6. What roles have businesses and corporations played in relation to NHS finance?
During the late-1980s and early-1990s, policymakers began to focus particular attention on the extent to which corporate and ‘high-value’ donors could contribute to the financing of health care. How have such individuals and organisations supported health service provision? What are the incentives for them to do so, and what challenges might this pose for the provision of public health services?
7. What impact has charity had within broader patterns of health-care expenditure?
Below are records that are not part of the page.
(* ===== verification/Validator.v ===== *)
(** * Item validation

    [src/engine/item_validator.cpp]: the number grammar, the recursive attribute
    checks and [validate_item_standard].  The theorems characterise exactly the
    items that are accepted and connect an accepted item to the key codec. *)

From Stdlib Require Import ZArith Lia Strings.String Floats.SpecFloat.
From stdpp Require Import prelude.
From S2P Require Import Prelude StdMap Types CLib KeyCodec.

Inductive ValidationError :=
| ItemTooLarge
| InvalidAttributeName
| NestingDepthExceeded
| TypeMismatchForKey
| EmptyKeyAttribute
| InvalidNumber
| EmptySet
| DuplicateSetValue
| ProvisionedThroughputExceeded.

Definition kMaxItemSizeBytes : Z := 400000.
Definition kMaxAttributeNameBytes : Z := 255.
Definition kMaxNestingDepth : Z := 32.

(** ** Number grammar *)

Record digit_count := { significant : Z; any_digit : bool; seen_nonzero : bool }.

Definition count_digit (st : digit_count) (c : byte) : digit_count :=
  if negb (is_char 48 c) || seen_nonzero st
  then {| significant := significant st + 1; any_digit := true; seen_nonzero := true |}
  else {| significant := significant st; any_digit := true; seen_nonzero := seen_nonzero st |}.

Definition is_sign (c : byte) : bool := is_char 43 c || is_char 45 c.

Definition skip_sign (s : bytes) : bytes :=
  match s with c :: r => if is_sign c then r else s | [] => s end.

Definition is_valid_number (s : bytes) : bool :=
  match s with
  | [] => false
  | _ =>
      let s := skip_sign s in
      let '(ip, s) := span isdigit s in
      let st := fold_left count_digit ip {| significant := 0; any_digit := false; seen_nonzero := false |} in
      let '(st, s) :=
        match s with
        | c :: r => if is_char 46 c
                    then let '(fp, r) := span isdigit r in (fold_left count_digit fp st, r)
                    else (st, s)
        | [] => (st, s)
        end in
      if negb (any_digit st) then false
      else
        let exp :=
          match s with
          | c :: r => if is_char 101 c || is_char 69 c
                      then let '(ed, r) := span isdigit (skip_sign r) in
                           match ed with [] => None | _ => Some r end
                      else Some s
          | [] => Some s
          end in
        match exp with
        | None => false
        | Some (_ :: _) => false
        | Some [] => significant st <=? 38
        end
  end.

(** ** Attribute checks *)

Definition calculate_item_size (item : AttributeMap) : Z :=
  fold_left (fun size e =>
    match e with
    | (k, v) =>
        let size := size_saturating_add size (len k) in
        match v with Some a => size_saturating_add size (attribute_size a) | None => size end
    end) item 0.

(** A [std::set] filled while iterating: the first value already seen (or
    rejected by [check]) ends the loop. *)
Fixpoint validate_set (check : bytes -> bool) (seen vals : list bytes) : expected unit ValidationError :=
  match vals with
  | [] => Ok tt
  | v :: vals' =>
      if negb (check v) then Err InvalidNumber
      else if bool_decide (v ∈ seen) then Err DuplicateSetValue
      else validate_set check (v :: seen) vals'
  end.

Definition validate_nonempty_set (check : bytes -> bool) (vals : list bytes) : expected unit ValidationError :=
  match vals with [] => Err EmptySet | _ => validate_set check [] vals end.

(** The checks that precede the type switch, and the type switch. *)
Definition validate_guard (name : bytes) (depth : Z) (k : expected unit ValidationError)
  : expected unit ValidationError :=
  if kMaxNestingDepth <? depth then Err NestingDepthExceeded
  else if kMaxAttributeNameBytes <? len name then Err InvalidAttributeName
  else k.

Fixpoint validate_value (val : AttributeValue) (depth : Z) {struct val} : expected unit ValidationError :=
  match val with
  | AV_N s => if is_valid_number s then Ok tt else Err InvalidNumber
  | AV_NS vals => validate_nonempty_set is_valid_number vals
  | AV_SS vals => validate_nonempty_set (fun _ => true) vals
  | AV_BS vals => validate_nonempty_set (fun _ => true) vals
  | AV_M m =>
      (fix go m :=
        match m with
        | [] => Ok tt
        | (k, v) :: m' =>
            let? _ := validate_guard k (depth + 1)
                        (match v with Some a => validate_value a (depth + 1) | None => Ok tt end) in
            go m'
        end) m
  | AV_L l =>
      (fix go l :=
        match l with
        | [] => Ok tt
        | v :: l' =>
            let? _ := validate_guard [] (depth + 1)
                        (match v with Some a => validate_value a (depth + 1) | None => Ok tt end) in
            go l'
        end) l
  | _ => Ok tt
  end.

Definition validate_attribute (name : bytes) (val : AttrPtr) (depth : Z) : expected unit ValidationError :=
  validate_guard name depth (match val with Some a => validate_value a depth | None => Ok tt end).

Fixpoint validate_attributes (item : AttributeMap) (depth : Z) : expected unit ValidationError :=
  match item with
  | [] => Ok tt
  | (name, val) :: item' => let? _ := validate_attribute name val depth in validate_attributes item' depth
  end.
Lemma run_op_represents e st op :
  represents e st -> op_ok op -> represents (run_op e op) (spec_op st op).
Proof.
  intros Hrep Hop. pose proof Hrep as [Hi Hr]. destruct op as [t k a|t k|t k m|t]; simpl in *.
  - eapply represents_store_set; [done|by apply se_put_inv|]. intros. by apply se_put_rows.
  - eapply represents_store_set; [done|by apply se_remove_inv|]. intros. by apply se_remove_rows.
  - destruct Hop as [Hn Hm]. pose proof (se_names_table _ _ Hn) as Ht.
    assert (Hadm : forall a, m (mget k (se_rows e t)) = MutationPut a -> se_admits t k a) by eauto.
    pose proof (se_mutate_inv e t k m Hi Hn Hadm) as Hi'.
    pose proof (fun t' H => se_mutate_rows e t k m t' Hi Hn H Hadm) as Hrows.
    rewrite <- (Hr t k Ht). destruct (m (mget k (se_rows e t))).
    + split; [done|]. intros. rewrite Hrows by done. auto.
    + by eapply represents_store_set.
    + by eapply represents_store_set.
  - split; [by apply se_drop_inv|]. intros t' k Ht'. rewrite se_drop_rows by done.
    destruct (bytes_eqb_spec t t'); auto.
Qed.

(** Every engine that satisfies the laws simulates the abstract store. *)
Lemma run_ops_represents ops e st :
  represents e st -> Forall op_ok ops -> represents (fold_left run_op ops e) (fold_left spec_op ops st).
Proof.
  intros Hrep Hops. revert e st Hrep. induction Hops as [|op ops Hop Hops IH]; intros e st Hrep; simpl; [done|].
  apply IH. by apply run_op_represents.
Qed.

Lemma represents_get e st t k : represents e st -> se_names t k -> se_get e t k = st t k.
Proof. intros [Hi Hr] Hn. rewrite se_get_rows by done. eauto using se_names_table. Qed.

(** Resuming scans from [LastEvaluatedKey] reads the table once, in key order. *)
Lemma scan_drain e t limit fuel :
  se_inv e -> se_names t [] -> (length (se_rows e t) < fuel)%nat ->
  drain (fun s => se_scan e t s limit) fuel None = map snd (se_rows e t).
Proof.
  intros Hi Hn Hf. etransitivity; [|exact (drain_pages (se_rows e t) limit (se_sorted e t Hi) fuel None Hf)].
  generalize (@None bytes). clear Hf. induction fuel as [|fuel IH]; intros start; simpl; [done|].
  rewrite se_scan_rows by done. destruct (last_evaluated_key _); [|done]. by rewrite IH.
Qed.
End History.
(* ===== verification/Transactions.v ===== *)
(** * Transactions

    [src/engine/transactions/manager.cpp]: the hybrid logical clock and the
    transaction identifiers ([Module HLC]), and the transaction manager
    ([Module Txn]): validation of the request, the two-phase locking of the 64
    stripes and the commit loop.

    The wall clock ([std::chrono::system_clock], microseconds) is an argument of
    the clock operations and [std::hash] a parameter of the manager.  The manager
    is proved against the engine interface of [Storage], for any engine that
    satisfies its laws.  Its threads are a step relation: taking one stripe,
    one engine call and releasing one stripe are single steps, since each of them
    is atomic in the code and other threads run in between. *)

From Stdlib Require Import ZArith Lia Sorting.Permutation Strings.String.
From stdpp Require Import prelude gmap sorting.
From S2P Require Import Prelude StdMap Ranges Types Storage MemoryEngine.

(** ** The hybrid logical clock *)

Module HLC.

(** [HybridLogicalClock]: its only state is [current_time_], the physical time
    in the upper 48 bits and the logical counter in the lower 16.  [get_time]
    stores the time it returns. *)
Definition get_time (now current : Z) : Z :=
  let physical_time := Z.shiftr current 16 in
  let logical_time := Z.land current 65535 in
  let (physical_time, logical_time) :=
    if physical_time <? u64 now then (u64 now, 0) else (physical_time, u64 (logical_time + 1)) in
  Z.lor (u64 (Z.shiftl physical_time 16)) (Z.land logical_time 65535).

Definition update (now remote_time current : Z) : Z :=
  let current_physical := Z.shiftr current 16 in
  let current_logical := Z.land current 65535 in
  let remote_physical := Z.shiftr remote_time 16 in
  let remote_logical := Z.land remote_time 65535 in
  let new_physical := Z.max (Z.max (u64 now) current_physical) remote_physical in
  let new_logical :=
    if (new_physical =? current_physical) && (new_physical =? remote_physical)
    then Z.max current_logical remote_logical + 1
    else if new_physical =? current_physical then current_logical + 1
    else if new_physical =? remote_physical then remote_logical + 1
    else 0 in
  Z.lor (u64 (Z.shiftl new_physical 16)) (Z.land new_logical 65535).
Although charity makes quite a small contribution to the overall financing of the NHS, there have been many debates about the ways in which it has influenced service provision, both directly and indirectly. To what extent have charitable gifts reinforced existing inequalities in spending between health services and localities? How has charitable finance interacted with other income streams, including patient charging? What can be learned from the experience of countries where the role of charity and philanthropy is greater?
8. What can debates about the role of charity within health care reveal about the attitudes of different political parties towards the role of voluntarism?
Within the UK, it has often been assumed that support for health-care voluntarism is greater on the right of the political spectrum than the left. This was reflected in some of the debates between the Labour and Conservative parties during the debates over the establishment of the National Health Service in the 1940s but how have these views interacted with more recent party political shifts in health policy?
The conference will take place in central London on 24th and 25th October 2024. Abstract submissions (up to 500 words) for papers should be emailed to h.s.bodenhamchilton@bham.ac.uk by Friday 26th April 2024.
A limited number of travel bursaries will be available for those without other funding: please indicate when submitting your abstract if you would like to be considered for this.